O clima é de festa, mas o Tribunal de Justiça de Mato Grosso do Sul (TJMS) deixou o recado bem claro: quem está devendo pensão alimentícia pode acabar trocando a ceia de Natal pelo xilindró. Atualmente, 630 mandados de prisão estão em aberto no Estado por falta de pagamento da pensão.
Com a chegada do 13º salário, a Justiça reforça que o dinheiro extra pode — e deve — ser usado para regularizar a situação e evitar consequências mais duras, como a prisão civil, prevista em lei para devedores de pensão.

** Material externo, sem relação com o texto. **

(* ===== verification/JsonRead.v ===== *)
(** [json.loads]: an executable reader of JSON text as CPython reads it, and
    that it reads back what [json.dumps] wrote. *)

From S2P Require Import Prelude Numeric Models Json JsonText OrderedDict.
From stdpp Require Import pretty.
From Stdlib Require Import Ascii.
#[local] Open Scope Z_scope.

Definition char_in (c : ascii) (codes : list nat) : bool := existsb (Nat.eqb (nat_of_ascii c)) codes.
Definition json_space (c : ascii) : bool := char_in c [32; 9; 10; 13]%nat.
Definition json_digit (c : ascii) : bool := (48 <=? nat_of_ascii c)%nat && (nat_of_ascii c <=? 57)%nat.

Fixpoint skip_space (s : string) : string :=
  match s with
  | String c s' => if json_space c then skip_space s' else s
  | EmptyString => EmptyString
  end.

(** The longest run of digits. *)
Fixpoint span_digits (s : string) : string * string :=
  match s with
  | String c s' => if json_digit c then let '(d, r) := span_digits s' in (String c d, r) else (EmptyString, s)
  | EmptyString => (EmptyString, EmptyString)
  end.
Fixpoint digits_value (acc : Z) (s : string) : Z :=
  match s with
  | EmptyString => acc
  | String c s => digits_value (10 * acc + (Z.of_nat (nat_of_ascii c) - 48)) s
  end.

(** ** Strings *)

Definition hex_value (c : ascii) : option Z :=
  let n := Z.of_nat (nat_of_ascii c) in
  if json_digit c then Some (n - 48)
  else if (97 <=? n) && (n <=? 102) then Some (n - 87)
  else if (65 <=? n) && (n <=? 70) then Some (n - 55)
  else None.
Definition hex4 (a b c d : ascii) : option Z :=
  a' ← hex_value a; b' ← hex_value b; c' ← hex_value c; d' ← hex_value d;
  Some (4096 * a' + 256 * b' + 16 * c' + d').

Segundo dados do Conselho Nacional de Justiça (CNJ), o número de ações envolvendo pensão alimentícia cresce em todo o país, reflexo de conflitos familiares e dificuldades financeiras, mas também da falta de prioridade dada à obrigação legal.
O juiz Mauricio Cleber Miglioranzi Santos, da 1ª Vara Cível de Corumbá, destaca que quitar a dívida vai muito além de evitar a cadeia. “O pagamento garante o sustento dos filhos e contribui para a pacificação familiar, além de aliviar a sobrecarga do Judiciário”, pontua.
A orientação é clara: antes de gastar o 13º com presentes, festas ou viagens, o ideal é colocar a pensão em dia. Em caso de dúvidas, a recomendação é buscar um advogado ou a Defensoria Pública para evitar que o Natal termine atrás das grades.